# Exercise prompt
In the records below, the line with "rewrite (proj2 (Nat.ltb_lt" opens the range and the line with "induction k as" closes it; print that range exactly and nothing else.

# Records from a collection
[Start of section]

(** ** Bisection *)

(** Between the partition points of [p] and of a weaker [q]. *)
Lemma partition_range {A} (R : relation A) (p q : A → bool) l :
  StronglySorted R l → (∀ x y, R x y → p y = true → p x = true) → (∀ x y, R x y → q y = true → q x = true) →
  (∀ x, p x = true → q x = true) →
  slice_range l (Z.of_nat (partition_point p l)) (Z.of_nat (partition_point q l))
  = Some (List.filter (λ x, q x && negb (p x)) l).
Proof.
  intros Hs Hp Hq Hpq. pose proof (partition_point_lookup R p l Hs Hp) as Hd.
  rewrite !(partition_point_sorted R) in * by done.
  assert (List.filter q l = List.filter p l ++ List.filter (λ x, q x && negb (p x)) l) as Eq.
  { assert (List.filter q l = List.filter q (List.filter p l) ++ List.filter q (List.filter (λ x, negb (p x)) l)) as ->
      by (rewrite <- List.filter_app; by rewrite <- (prefix_split R p l Hs Hp)).
    f_equal.
    - apply forallb_filter_id, forallb_forall. intros x [_ Hx]%filter_In. by apply Hpq.
    - clear. induction l as [|x l IH]; [done|]. cbn [List.filter]. destruct (p x); cbn [negb List.filter].
      + by rewrite andb_false_r.
      + rewrite andb_true_r. destruct (q x); by rewrite IH. }
  rewrite Eq, (prefix_split R q l Hs Hq) at 1. rewrite Eq, <- app_assoc.
  apply slice_range_app; unfold len; rewrite ?length_app; lia.
Qed.

(** ** The rows of a region *)

Lemma from_le_u128 b : len b = 16 → is_u128 (from_le b).
Proof. intros H. pose proof (from_le_bound b 16 H). unfold is_u128. lia. Qed.

Lemma u128_le_inj x y : is_u128 x → is_u128 y → u128_le x = u128_le y → x = y.
Proof. intros Hx Hy E. rewrite <- (from_u128_le x Hx), <- (from_u128_le y Hy). by rewrite E. Qed.

Lemma encode_version_inj v w :
  is_u128 (dv_doc_id v) → is_u64 (dv_revision v) → is_u128 (dv_doc_id w) → is_u64 (dv_revision w) →
  encode_document_version v = encode_document_version w → v = w.
Proof.
  intros Hv1 Hv2 Hw1 Hw2 E. unfold encode_document_version in E.
  apply app_inj_1 in E as [E1 E2]; [|pose proof (len_u128_le (dv_doc_id v)); pose proof (len_u128_le (dv_doc_id w)); unfold len in *; lia].
  destruct v as [d e], w as [d' e']. cbn in *. f_equal; [by apply u128_le_inj|].
  rewrite <- (from_u64_le e Hv2), <- (from_u64_le e' Hw2). by rewrite E2.
Qed.

Lemma position_from_spec {A} (pred : A → bool) (l : list A) : ∀ start,
  match position_from start pred l with
  | Some k => ∃ i x, k = start + Z.of_nat i ∧ l !! i = Some x ∧ pred x = true
                     ∧ ∀ j y, (j < i)%nat → l !! j = Some y → pred y = false
  | None => Forall (λ x, pred x = false) l
  end.
Proof.
  induction l as [|x l IH]; intros start; cbn [position_from]; [constructor|].
  destruct (pred x) eqn:E.
  { exists 0%nat, x. split_and!; [lia|done|done|]. lia. }
  specialize (IH (start + 1)). destruct (position_from (start + 1) pred l) as [k|]; [|by constructor].
  destruct IH as (i & y & -> & Hi & Hy & Hb). exists (S i), y. split_and!; [lia|done|done|].
  intros [|j] z Hj Hz; cbn in Hz; [congruence|]. apply (Hb j); [lia|done].
Qed.

Lemma chunks_exact_lookup (m : nat) : ∀ fuel (d : bytes) (k : nat),
  (0 < m)%nat → (length d ≤ fuel)%nat → (length d = (length d / m) * m)%nat →
  chunks_exact_fuel fuel m d !! k = if (k <? length d / m)%nat then Some (take m (drop (k * m) d)) else None.
Proof.
  induction fuel as [|fuel IH]; intros d k Hm Hf Hd; cbn [chunks_exact_fuel].
  { assert (length d = 0)%nat as E by lia. by rewrite E, Nat.Div0.div_0_l. }
  destruct (Nat.leb_spec m (length d)) as [Hle|Hgt].
  - assert (length (drop m d) / m = length d / m - 1)%nat as Hq.
    { rewrite length_drop. replace (length d) with (length d - m + 1 * m)%nat at 2 by lia. rewrite Nat.div_add by lia. lia. }
    assert (1 ≤ length d / m)%nat as H1 by (apply Nat.div_le_lower_bound; lia).
    destruct k as [|k].
    { by rewrite (proj2 (Nat.ltb_lt 0 _)) by lia. }
    change ((take m d :: chunks_exact_fuel fuel m (drop m d)) !! S k) with (chunks_exact_fuel fuel m (drop m d) !! k).
    rewrite IH; [|done|rewrite length_drop; lia|rewrite Hq, length_drop; nia].
    rewrite Hq, drop_drop. destruct (Nat.ltb_spec k (length d / m - 1)), (Nat.ltb_spec (S k) (length d / m)); (done || lia).
  - rewrite Nat.div_small in Hd |- * by done. by destruct k.
Qed.

Lemma seqZ_sorted (k : nat) : ∀ m, StronglySorted Z.le (seqZ m (Z.of_nat k)).
Proof.
  induction k as [|k IH]; intros m; [constructor|]. rewrite seqZ_cons by lia.
  replace (Z.pred (Z.of_nat (S k))) with (Z.of_nat k) by lia. constructor; [apply IH|].
  apply List.Forall_forall. intros x Hx. apply list_elem_of_In, elem_of_seqZ in Hx. lia.
Qed.

Lemma row_ids_sorted n : StronglySorted Z.le (row_ids n).
Proof.
  unfold row_ids. destruct (Z.le_gt_cases 0 n) as [Hn|Hn].
  - replace n with (Z.of_nat (Z.to_nat n)) by lia. apply seqZ_sorted.
  - rewrite seqZ_nil by lia. constructor.
Qed.

Lemma filter_sorted {A} (R : relation A) f l : StronglySorted R l → StronglySorted R (List.filter f l).
Proof.
  induction 1 as [|x l Hs IH Hx]; cbn; [constructor|]. destruct (f x); [|done]. constructor; [done|].
  apply List.Forall_forall. intros y [Hy _]%filter_In. rewrite List.Forall_forall in Hx. by apply Hx.
Qed.

(** Rows by the bytes of their document ids. *)
Definition id_le (data : bytes) (x y : Z) : Prop :=
  bytes_order (document_id_entry data x) (document_id_entry data y).

(** ** Eligible ids *)

Lemma dedup_cons x y (l : list Z) : dedup (x :: y :: l) = if x =? y then dedup (y :: l) else x :: dedup (y :: l).
Proof. done. Qed.

Lemma dedup_elem (l : list Z) x : x ∈ dedup l ↔ x ∈ l.
Proof.
  induction l as [|y [|z l] IH]; [done|done|]. rewrite dedup_cons. destruct (Z.eqb_spec y z) as [->|Hne].
  - rewrite IH. rewrite !elem_of_cons. tauto.
  - rewrite !elem_of_cons in *. rewrite IH. tauto.
Qed.

Lemma dedup_sorted (l : list Z) : StronglySorted Z.le l → StronglySorted Z.lt (dedup l).
Proof.
  induction 1 as [|y l Hs IH Hy]; [constructor|]. destruct l as [|z l]; [by repeat constructor|].
  rewrite dedup_cons. destruct (Z.eqb_spec y z) as [->|Hne]; [done|]. constructor; [done|].
  apply Forall_forall. intros x Hx. rewrite dedup_elem in Hx. rewrite Forall_forall in Hy.
  assert (z ≤ x) as Hz; [|pose proof (Hy z (list_elem_of_here z l)); lia].
  apply elem_of_cons in Hx as [->|Hx]; [lia|]. inversion Hs as [|? ? _ Hall]; subst.
  rewrite Forall_forall in Hall. by apply Hall.
Qed.

Lemma binary_contains_spec l x : StronglySorted Z.lt l → binary_contains l x = bool_decide (x ∈ l).
Proof.
  intros Hs. unfold binary_contains.
  pose proof (partition_point_lookup Z.lt (λ y, y <? x) l Hs ltac:(intros a b; rewrite !Z.ltb_lt; lia)) as Hd.
  set (k := partition_point _ l) in *. set (rest := List.filter _ l) in Hd.
  assert (l !! k = rest !! 0%nat) as -> by (rewrite <- Hd, lookup_drop; f_equal; lia).
  assert (∀ y, y ∈ rest ↔ y ∈ l ∧ x ≤ y) as Hrest.
  { intros y. unfold rest. rewrite list_elem_of_In, filter_In, <- list_elem_of_In.
    by rewrite negb_true_iff, Z.ltb_ge. }
  assert (StronglySorted Z.lt rest) as Hsr by (apply filter_sorted, Hs). clear Hd. clearbody rest.
  destruct rest as [|y rest]; cbn [lookup list_lookup].
  { symmetry. apply bool_decide_eq_false_2. intros Hx. apply (not_elem_of_nil x), Hrest. split; [done|lia]. }
  destruct (proj1 (Hrest y)) as [Hy Hxy]; [by left|]. destruct (Z.eqb_spec y x) as [->|Hne].
  { by rewrite bool_decide_eq_true_2. }
  symmetry. apply bool_decide_eq_false_2. intros Hx. assert (x ∈ y :: rest) as Hin by (apply Hrest; split; [done|lia]).
  apply elem_of_cons in Hin as [->|Hin]; [done|]. inversion Hsr as [|? ? _ Hall]; subst.
  rewrite Forall_forall in Hall. specialize (Hall x Hin). lia.
Qed.

(** What [query_rows_for_eligible_ids] relies on. *)
Definition eligible_ok (e : EligibleIds) : Prop :=
  StronglySorted Z.lt (ei_numeric e)
  ∧ (1000 ≤ len (ei_numeric e) → ei_byte_order e = merge_sort bytes_order (map u128_le (ei_numeric e))).

Lemma with_eligible_ok existing ids :
  match existing with Some e => eligible_ok e | None => True end →
  eligible_ok (with_eligible existing ids)
  ∧ ∀ x, x ∈ ei_numeric (with_eligible existing ids)
         ↔ x ∈ ids ∧ match existing with Some e => x ∈ ei_numeric e | None => True end.
Proof.
  intros He. assert (StronglySorted Z.lt (dedup (merge_sort Z.le ids))) as Hs
    by apply dedup_sorted, (StronglySorted_merge_sort Z.le).
  assert (∀ x, x ∈ dedup (merge_sort Z.le ids) ↔ x ∈ ids) as Hm
    by (intros x; by rewrite dedup_elem, merge_sort_Permutation).
  unfold with_eligible, eligible_ok, ELIGIBLE_BYTE_ORDER_MIN_IDS. cbn [ei_numeric ei_byte_order].
  split; [split|].
  - destruct existing; [by apply filter_sorted|done].
  - intros Hl. by rewrite (proj2 (Z.leb_le _ _) Hl).
  - intros x. destruct existing as [e|]; [|rewrite Hm; tauto]. destruct He as [He _].
    rewrite list_elem_of_In, filter_In, <- list_elem_of_In, Hm, binary_contains_spec, bool_decide_eq_true by done. tauto.
Qed.

(** The ids of a filter narrowed by each restriction in turn. *)
Definition eligible_of (restrictions : list (list Z)) : option EligibleIds :=
  foldl (λ e ids, Some (with_eligible e ids)) None restrictions.

Lemma eligible_of_snoc rs ids : eligible_of (rs ++ [ids]) = Some (with_eligible (eligible_of rs) ids).
Proof. unfold eligible_of. by rewrite foldl_app. Qed.

Lemma eligible_of_spec rs :
  match eligible_of rs with
  | Some e => eligible_ok e ∧ ∀ x, x ∈ ei_numeric e ↔ Forall (λ ids, x ∈ ids) rs
  | None => rs = []
  end.
Proof.
  induction rs as [|ids rs IH] using rev_ind; [done|]. rewrite eligible_of_snoc.
  destruct (with_eligible_ok (eligible_of rs) ids) as [Hok Hx]; [destruct (eligible_of rs); by try apply IH|].
  split; [done|]. intros x. rewrite Hx, Forall_app, Forall_singleton.
  destruct (eligible_of rs) as [e|]; [|subst rs; rewrite Forall_nil; tauto]. destruct IH as [_ IH]. rewrite IH. tauto.
Qed.

(** *** Rows into a bitmap *)

Section Bitmaps.
Context {B : Type} {R : Roaring B} {L : RoaringLaws B}.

[End of section]

# Answer for this exercise
    { by rewrite (proj2 (Nat.ltb_lt 0 _)) by lia. }
    change ((take m d :: chunks_exact_fuel fuel m (drop m d)) !! S k) with (chunks_exact_fuel fuel m (drop m d) !! k).
    rewrite IH; [|done|rewrite length_drop; lia|rewrite Hq, length_drop; nia].
    rewrite Hq, drop_drop. destruct (Nat.ltb_spec k (length d / m - 1)), (Nat.ltb_spec (S k) (length d / m)); (done || lia).
  - rewrite Nat.div_small in Hd |- * by done. by destruct k.
Qed.

Lemma seqZ_sorted (k : nat) : ∀ m, StronglySorted Z.le (seqZ m (Z.of_nat k)).
Proof.
  induction k as [|k IH]; intros m; [constructor|]. rewrite seqZ_cons by lia.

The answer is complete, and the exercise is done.